仕事にも家族にも恵まれ、幸せな人生を送っていると信じている女性が、夫に裏切られて途方に暮れる。ゴゴベリーゼ監督が、日常の中で女性たちが直面する問題を繊細に描く。
『傘』
1967(20分)
監督:ミハイル・コバヒーゼ 

自由に跳ね回る傘をつかまえ、軽やかにスキップする男に少女が引き寄せられてゆく。軽妙な短編で注目を集めながらも、実験性ゆえに不遇をかこったコバヒーゼ監督の代表作。
『転回』
1986(100分)
監督:ラナ・ゴゴベリーゼ 

二人の初老の女性----元スタア女優と言語学者が久しぶりに再会して起こる二人の人生の急転回。女性の生き方に焦点を当てた作品を発表し続けたゴゴベリーゼ監督の代表作。
『戦火を越えて』
1964(92分)
監督:レゾ・チヘイーゼ

戦争で負傷した息子を見舞いに行こうとした父親が、なりゆきでドイツへ反撃する部隊の兵士となってベルリンまで行くが......。英雄物語ではない個人的体験として戦争を描く。
『ルカじいさんと苗木』
1973(90分)
監督:レゾ・チヘイーゼ

孫を連れて、昔あった幻のナシの苗木を探して旅をする老人のロードムービー。

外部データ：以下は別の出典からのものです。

(** * DQMStreamerReader: lumisection file rotation, end of stream and skip

    A shallow embedding of [IOPool/DQMStreamer/plugins/DQMStreamerReader.cc].
    The member functions of [edm::DQMStreamerReader] are written as
    computations over an explicit system state: the data members of the
    reader, the run directory it tails, and a trace of the side effects it
    performs (opens, closes, unlinks, reads, log messages, sleeps).

    The [for (;;)] loops of the source are unrolled under a bound on the
    number of iterations; a computation that exhausts the bound yields
    [OutOfFuel], which stands for "still looping".

    The muon selection and the histogram filling of
    [GeneratorInterface/PomwigInterface/test/Z2muAnalyzer.cc] are embedded
    in the module [Z2muAnalyzer]. *)

From stdpp Require Import base decidable option list gmap strings pretty.
From Stdlib Require Import ZArith Lia.

Open Scope Z_scope.

(** ** Messages and files *)

(** [EventMsgView]: the three identifiers read by [skip] through
    [run()], [lumi()] and [event()]. *)
Record EventMsgView := mkEvent {
  run : N;
  lumi : N;
  event : N
}.

(** [InitMsgView]: of a start message only [code()] is inspected. *)
Record InitMsgView := mkInit {
  code : N
}.

(** A streamer file on disk: its first record, then its event records. *)
Record DatFile := mkDat {
  dat_start : InitMsgView;
  dat_events : list EventMsgView
}.

(** Modelled from the spec: [StreamerInputFile] (IOPool/Streamer) is not
    part of the sources at hand.  An open file yields the start message
    that was read when it was opened ([startMessage]), then successive
    event records until exhaustion ([next], [currentRecord]); [newHeader]
    reports and clears a flag that is unset for a freshly opened single
    file.  The handle keeps the records of the file it was opened on, also
    after the file name has been unlinked.  It hands out every event
    record: the skip predicate given to its constructor is consulted by
    [skip] only. *)
Record StreamerInputFile := mkSIF {
  currentFileName_ : string;
  startMsg_ : InitMsgView;
  unread_ : list EventMsgView;
  currentEvMsg_ : option EventMsgView;
  newHeader_ : bool
}.

(** ** The run directory *)

(** Modelled from the spec: [DQMFileIterator::LumiEntry] is declared in a
    header that is not part of the sources at hand.  An entry carries its
    lumisection number and names its data file. *)
Record LumiEntry := mkLumi {
  ls : N;
  datafilename : string
}.

(** Modelled from the spec: [DQMFileIterator::State].  The source tests
    both [state() != State::OPEN] and [state() == State::EOR], so the
    enumeration is kept open to an intermediate value between the two. *)
Inductive State := OPEN | EOR_CLOSING | EOR.

#[global] Instance State_eq_dec : EqDecision State.
Proof. solve_decision. Defined.

(** What one scan of the run directory discovers: index entries that
    appeared since the previous scan, data files that were written since,
    and how far the end-of-run protocol has got. *)
Record PollStep := mkPoll {
  arriving : list LumiEntry;
  written : list (string * DatFile);
  marker : State
}.

(** Modelled from the spec: [DQMFileIterator], an ordered queue of
    discovered entries and a run-level state. *)
Record DQMFileIterator := mkIter {
  queue_ : list LumiEntry;
  state_ : State
}.

(** ** Observable effects *)

Inductive Obs :=
| ObsDelay                                     (* delay_: log line and usleep *)
| ObsOpen (p : string)                         (* new StreamerInputFile(p, ..) *)
| ObsClose (p : string)                        (* closeStreamerFile() *)
| ObsUnlink (p : string)                       (* unlink(p) *)
| ObsMissing (p : string)                      (* "Data file ... is missing" *)
| ObsRead (p : string) (e : EventMsgView)      (* next() returned a record *)
| ObsEOF (p : string)                          (* next() returned false *)
| ObsMerge (h : InitMsgView) (subsequent : bool) (* deserializeAndMergeWithRegistry *)
| ObsEvent (e : EventMsgView).                 (* deserializeEvent *)

(** ** System state *)

(** The mutable data members of the reader ([fiterator_], [streamReader_],
    [processedEventPerLs_]), the files currently on disk, the scans of the
    directory still to come, and the effects so far, newest first. *)
Record Sys := mkSys {
  fiterator_ : DQMFileIterator;
  streamReader_ : option StreamerInputFile;
  processedEventPerLs_ : Z;
  disk : gmap string DatFile;
  future : list PollStep;
  trace : list Obs
}.

Definition set_fiterator (it : DQMFileIterator) (s : Sys) : Sys :=
  mkSys it (streamReader_ s) (processedEventPerLs_ s) (disk s) (future s) (trace s).
Definition set_streamReader (r : option StreamerInputFile) (s : Sys) : Sys :=
  mkSys (fiterator_ s) r (processedEventPerLs_ s) (disk s) (future s) (trace s).
Definition set_processedEventPerLs (n : Z) (s : Sys) : Sys :=
  mkSys (fiterator_ s) (streamReader_ s) n (disk s) (future s) (trace s).
Definition set_disk (d : gmap string DatFile) (s : Sys) : Sys :=
  mkSys (fiterator_ s) (streamReader_ s) (processedEventPerLs_ s) d (future s) (trace s).
Definition emit (o : Obs) (s : Sys) : Sys :=
  mkSys (fiterator_ s) (streamReader_ s) (processedEventPerLs_ s) (disk s) (future s)
        (o :: trace s).
(** The values of [metadata.status] of a deal over time: one entry per
    write to the store after which the deal has a status. *)
Definition status_history (deal_id : string) (w : world) : list value :=
  omap (fun c => status_of (after c) deal_id) (journal w).

(** The order on statuses: uploading < processing < processed, and error
    above uploading and processing; error and processed are below nothing
    but themselves. *)
Inductive status_le : relation value :=
| status_le_refl s : status_le s s
| uploading_le_processing : status_le (VStr "uploading") (VStr "processing")
| uploading_le_processed : status_le (VStr "uploading") (VStr "processed")
| uploading_le_error : status_le (VStr "uploading") (VStr "error")
| processing_le_processed : status_le (VStr "processing") (VStr "processed")
| processing_le_error : status_le (VStr "processing") (VStr "error").

Definition initial : world := {| db := ∅; journal := []; tasks := [] |}.

Definition without_task (w : world) (rest : list (string * dict)) : world :=
  {| db := db w; journal := journal w; tasks := rest |}.

(** A request being served or a background task being run: a program
    at some point of its execution. *)
Inductive thread : Type :=
| Thread {A : Type} (p : prog A).

(** The service at one moment: the world, the programs in flight and the
    identifiers [uuid4] has drawn so far. *)
Record system : Type := {
  state : world;
  pool : list thread;
  drawn : list string
}.

Definition start : system := {| state := initial; pool := []; drawn := [] |}.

昔ながらのもてなしの美徳を保ちながらも、大きく変貌していく町や農村、人間の姿が描かれる。
『火の馬』
1964(97分)
監督:セルゲイ・パラジャーノフ

ウクライナの辺境・カルパチア地方の民話を映画化。人間と自然、そして超自然的なものが自由なキャメラワークでとらえられていく。監督の名を世界に知らしめた初期の代表作。
『ピロスマニのアラベスク』
1986(20分)
監督:セルゲイ・パラジャーノフ

パラジャーノフ監督が画家の運命と作品に捧げたオマージュ。ドキュメンタリー作品として画家の生涯を追いながら、逆遠近法による絵画空間を映像化する試みが盛り込まれる。
『青い山/本当らしくない本当の話』
1984(95分)
監督:エリダル・シェンゲラーヤ

作家ソソは「青い山」という小説を書き上げ、出版社に持ち込むが、出版社の誰もが本来の仕事以外の何事かで忙しく......。官僚社会を皮肉ったエキセントリック・コメディー。
『田園詩』
1975(98分)
監督:オタール・イオセリアーニ

とあるのどかな農村の村人たちと、そこを訪れた音楽家たちとの交流が、物語的なドラマトゥルギーによらず、ドキュメンタリー的正確さと詩情を兼ね備えた映像で綴られてゆく。
『希望の樹』
1977(108分)
監督:テンギス・アブラーゼ

美しい娘が、貧しい恋人から引き離され、金持ちと結婚させられたことから起こる悲劇。美しくも残酷な処罰のシーンが印象的な、革命前を舞台にしたグルジア史三部作の第二作。